Tried to get this running on my 2080ti (11GB VRAM) but hitting OOM issues. So while performance seems better (but can't actually test this myself), I'm unable to actually verify it as it doesn't run. Some of the Pytorch forks works on as little as 6GB of VRAM (or maybe even 4GB?), but always good to have implementations that optimize for various factors, this one seems to trade memory usage for raw generation speed.
Just breaking the attention matrix multiply into parts allows a significant reduction of memory consumption at minimal cost. There are variants out there that do that and more.
Short version: Attention works as a matrix multiply that looks like this: s(QK)V where QK is a large matrix but Q,K,V and the result are all small. You can break Q and V into horizontal strips. Then the result is the vertical concatenation of:
s(Q1*K)*V1
s(Q2*K)*V2
s(Q3*K)*V3
...
s(QN*K)*VN
Since you're reusing the memory for the computation of each block you can get away with much less simultaneous RAM use.
Yeah, the problem is indeed in the attention computation.
You can do something like that but it's far from optimal.
From memory consumption perspective, the right way to do it, is to never materialize the intermediate matrices.

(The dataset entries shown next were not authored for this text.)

(** C7: the table built by [PositionEncoding] has [max_len] rows of
    [d_model] entries; in the row of position p the entry 2i is
    sin(p * (1/10000^(2i/d_model))) and the entry 2i+1 is
    cos(p * (1/10000^(2i/d_model))); the construction succeeds for every
    even [d_model], and it is a function of [d_model] and [max_len] alone,
    so two constructions give the same table. *)
Theorem position_table_entries :
  forall d_model max_len : nat,
    (Nat.even d_model = true ->
     PositionEncoding.init d_model max_len <> None) /\
    (forall pe : matrix,
       PositionEncoding.init d_model max_len = Some pe ->
       length pe = max_len /\
       (forall (p : nat) (row : vector),
          nth_error pe p = Some row ->
          length row = d_model /\
          forall i : nat,
            ((2 * i < d_model)%nat ->
             nth_error row (2 * i) =
             Some (sin (INR p * (1 / Rpower 10000 (INR (2 * i) / INR d_model))))) /\
            ((2 * i + 1 < d_model)%nat ->
             nth_error row (2 * i + 1) =
             Some (cos (INR p * (1 / Rpower 10000 (INR (2 * i) / INR d_model)))))) /\
       (forall pe' : matrix,
          PositionEncoding.init d_model max_len = Some pe' -> pe' = pe)).
Proof.
  intros d m.
  destruct (count_selected d) as (Hc0 & Hc1).
  split.
  - intros Hev; unfold PositionEncoding.init.
    destruct (PositionEncoding.assign_columns 0 _ _) as [pe1|] eqn:H1; simpl.
    + destruct (PositionEncoding.assign_columns 1 pe1 _) as [pe2|] eqn:H2;
        simpl; [discriminate|].
      exfalso; revert H2; apply assign_columns_defined.
      * destruct (assign_columns_spec _ _ _ H1) as (Hl & _).
        now rewrite Hl, repeat_length, angles_length.
      * intros row1 s Hrow1 Hs.
        destruct (assign_columns_rows _ _ _ row1 H1 Hrow1)
          as (row0 & s0 & Hrow0 & _ & Ha).
        apply repeat_spec in Hrow0; subst row0.
        destruct (assign_stride2_spec _ _ _ Ha) as (Hl & _).
        rewrite repeat_length in Hl.
        apply assign_stride2_defined.
        rewrite Hl, Hc1, (angles_row_length _ _ _ _ Hs).
        now apply half_even.
    + exfalso; revert H1; apply assign_columns_defined.
      * now rewrite repeat_length, angles_length.
      * intros row0 s Hrow0 Hs.
        apply repeat_spec in Hrow0; subst row0.
        apply assign_stride2_defined.
        now rewrite repeat_length, Hc0, (angles_row_length _ _ _ _ Hs).
  - intros pe Hinit.
    pose proof Hinit as Hinit'.
    unfold PositionEncoding.init in Hinit'.
    apply bind_Some in Hinit' as (pe1 & H1 & Hinit').
    apply bind_Some in Hinit' as (pe2 & H2 & [= ->]).
    destruct (assign_columns_spec _ _ _ H1) as (Hl1 & Hrows1).
    destruct (assign_columns_spec _ _ _ H2) as (Hl2 & Hrows2).
    rewrite repeat_length in Hl1.
    split; [congruence|].
    split; [|intros pe' Hpe'; congruence].
    intros p row Hrow.
    assert (Hp : (p < m)%nat).
    { rewrite <- Hl1, <- Hl2; apply nth_error_Some; congruence. }
    assert (Hzero : nth_error (repeat (repeat 0 d) m) p = Some (repeat 0 d)).
    { rewrite nth_error_nth' with (d := repeat 0 d)
        by (now rewrite repeat_length).
      now rewrite nth_repeat. }
    destruct (Hrows1 p _ _ Hzero (nth_error_angles sin d Hp))
      as (row1 & Hrow1 & Ha1).
    destruct (Hrows2 p _ _ Hrow1 (nth_error_angles cos d Hp))
      as (row2 & Hrow2 & Ha2).
    assert (row2 = row) by congruence; subst row2.
    destruct (assign_stride2_spec _ _ _ Ha1) as (Hlen1 & _ & Hsel1).
    destruct (assign_stride2_spec _ _ _ Ha2) as (Hlen2 & Hkeep2 & Hsel2).
    rewrite repeat_length in Hlen1.
    split; [congruence|].
    intros i; split; intros Hi.
    + assert (Hz : nth_error (repeat 0 d) (2 * i) = Some 0).
      { rewrite nth_error_nth' with (d := 0) by (now rewrite repeat_length).
        now rewrite nth_repeat. }
      rewrite (Hkeep2 (2 * i)%nat
                 (nth (Nat.div2 (2 * i - 0))
                    (map (fun i0 => sin (INR p * (1 / Rpower 10000 (INR (2 * i0) / INR d))))
                         (seq 0 (Nat.div2 (S d)))) 0)).
      * rewrite Nat.sub_0_r, Nat.div2_double.
        now rewrite nth_map_seq by (now apply half_bound).
      * apply Hsel1 with (x := 0).
        -- now rewrite repeat_length, Hc0, length_map, length_seq.
        -- exact Hz.
        -- rewrite selected_0; apply Nat.even_spec; now exists i.
      * rewrite selected_1; unfold Nat.odd.
        replace (Nat.even (2 * i)) with true; [reflexivity|].
        symmetry; apply Nat.even_spec; now exists i.
    + assert (Hx : exists x, nth_error row1 (2 * i + 1) = Some x).
      { destruct (nth_error row1 (2 * i + 1)) as [x|] eqn:Hx; [now exists x|].
        apply nth_error_None in Hx; lia. }
      destruct Hx as (x & Hx).
      assert (Hsize :
                length (map (fun i0 => cos (INR p * (1 / Rpower 10000 (INR (2 * i0) / INR d))))
                            (seq 0 (Nat.div2 (S d)))) =
                length (filter (PositionEncoding.selected 1) (seq 0 (length row1)))).
      { rewrite Hlen1, Hc1, length_map, length_seq.
        destruct (assign_stride2_sizes _ _ _ Ha2) as [Hs|Hs];
          rewrite length_map, length_seq in Hs.
        - now rewrite Hs, Hlen1, Hc1.
        - destruct d as [|[|[|[|d]]]]; simpl in Hs |- *; try lia. }
      rewrite (Hsel2 Hsize (2 * i + 1)%nat x Hx).
      * replace (2 * i + 1 - 1)%nat with (2 * i)%nat by lia.
        rewrite Nat.div2_double.
        now rewrite nth_map_seq by (apply half_bound; lia).
      * rewrite selected_1; apply Nat.odd_spec; now exists i.
Qed.
End PositionEncodingTable.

You can do it, by using a customop, that compute
att = scaledAttention(Q,K,V) and the gradient dQ,dK,dV = scaledAttentionBackward(Q,K,V,att,datt)
The memory needed for these ops is the memory to store Q,K,V,attn,dQ,dK,dV,dattn + extra temporary memory.
When you do the work to minimize memory consumption, this extra temporary memory is really small : 6attention_horizon^2number_of_core_running_in_parallel numbers.
But even though there is not much re computation, this kernel won't run as fast due to the pattern of memory access, unless you spend some time manually optimizing it.
The place to do it is at the level of the autodiff framework aka tensorflow or pytorch, with low level c++/cuda code.
Anybody can write some custom kernel, but deploying, maintaining them and distributing them is a nightmare. So the only people that could and should have done it, are the tensorflow or pytorch guys.
In fact they probably have, but it's considered a strategic advantage and reserved for internal use only.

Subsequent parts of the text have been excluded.